Soybean has a palaeopolyploid genome with nearly 75% of the genes present in multiple copies. Although the CRISPR/Cas9 system has been employed in soybean to generate site-directed mutagenesis, a systematical assessment of mutation efficiency of the CRISPR/Cas9 system for the multiple-copy genes is still urgently needed. Here, we successfully optimize one sgRNA CRISPR/Cas9 system in soybean by testing the efficiency, pattern, specificity of the mutations at multiple loci of GmFAD2 and GmALS. The results showed that simultaneous site-directed mutagenesis of two homoeologous loci by one sgRNA, the mutation frequency in the T0 generation were 64.71% for GmPDS, 60.0% for GmFAD2 and 42.86% for GmALS, respectively. The chimeric and heterozygous mutations were dominant types. Moreover, association of phenotypes with mutation pattern at target loci of GmPDS11 and GmPDS18 could help us further demonstrate that the CRISPR/Cas9 system can efficiently generate target specific mutations at multiple loci using one sgRNA in soybean, albeit with a relatively low transformation efficiency.

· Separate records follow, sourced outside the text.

(** * Statement parsers of the budget application (src/parsers.py)

    A shallow embedding of the statement-parsing engine: the amount and
    date normalizers of [StatementParser], the four institution strategies
    ([ChaseParser], [AmexParser], [TruistParser], [GenericParser]) and the
    selector [StatementParserFactory]; and, of the upload route
    (src/app.py), the check of the file name and the income flag.

    Conventions of the model.
    - Text is a list of 8-bit characters, read as the code points U+0000
      to U+00FF.  The character classes of Python ([\d], [\w], [\s],
      [str.lower], [str.strip], IGNORECASE) are those of Python on these
      code points; a text with a code point above U+00FF is outside the
      model.
    - A Python [float] is a binary64 value, modelled by [spec_float] with
      [prec = 53] and [emax = 1024]; [float(str)] rounds the decimal text
      to the nearest binary64 value, ties to even.
    - A [datetime] is a calendar date; every datetime the parsers build has
      its time of day at midnight, which is left out.  A year handed to
      [datetime] is within the range of a C [int].  [strftime] prints a
      year as the C library of Linux does, without leading zeros.
    - Exceptions are explicit: a computation returns [Ret v] or [Raise e].
    - A PDF is what [pdfplumber] yields for it: either opening it fails, or
      it is a list of pages whose [extract_text()] returns text, nothing,
      or fails.  [datetime.now().year] is the parameter [now_year]. *)

From Stdlib Require Import Ascii String List ZArith Lia Bool Arith.
From Stdlib Require Import Floats.SpecFloat.
Import ListNotations.

Set Implicit Arguments.

(** Python [str], as a list of characters; string literals are read as
    such lists. *)
Definition str := list ascii.
Coercion list_ascii_of_string : string >-> list.

Open Scope string_scope.
Open Scope list_scope.

(** ** Strings *)

Module Str.

Definition code (c : ascii) : N := N_of_ascii c.

Definition between (lo hi c : ascii) : bool :=
  (code lo <=? code c)%N && (code c <=? code hi)%N.

(** [str.isspace], which is also [\s] and what [str.strip] removes:
    TAB..CR, FS..US, SPACE, NEL (U+0085) and NBSP (U+00A0). *)
Definition is_space (c : ascii) : bool :=
  ((9 <=? code c)%N && (code c <=? 13)%N)
  || ((28 <=? code c)%N && (code c <=? 32)%N)
  || (code c =? 133)%N || (code c =? 160)%N.

(** [\d]: the decimal digits; the alphabet has no other. *)
Definition is_digit (c : ascii) : bool := between "0" "9" c.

大豆具有古多倍体基因组，其中近 75% 的基因以多拷贝形式存在。尽管 CRISPR/Cas9 系统已被用于大豆进行定点诱变，但仍迫切需要对 CRISPR/Cas9 系统对多拷贝基因的突变效率进行系统评估。在这里，我们通过测试GmFAD2和GmALS多个位点突变的效率、模式和特异性，成功优化了大豆中的一个 sgRNA CRISPR/Cas9 系统。结果显示有两个同源基因座是同步定点突变由一个因组，在T0代的突变频率分别为64.71％GmPDS，为60.0％GmFAD2和42.86％GmALS， 分别。嵌合和杂合突变是显性类型。此外，表型与GmPDS11和GmPDS18靶位点突变模式的关联可以帮助我们进一步证明 CRISPR/Cas9 系统可以使用大豆中的一个 sgRNA 在多个位点有效地产生目标特异性突变，尽管转化效率相对较低。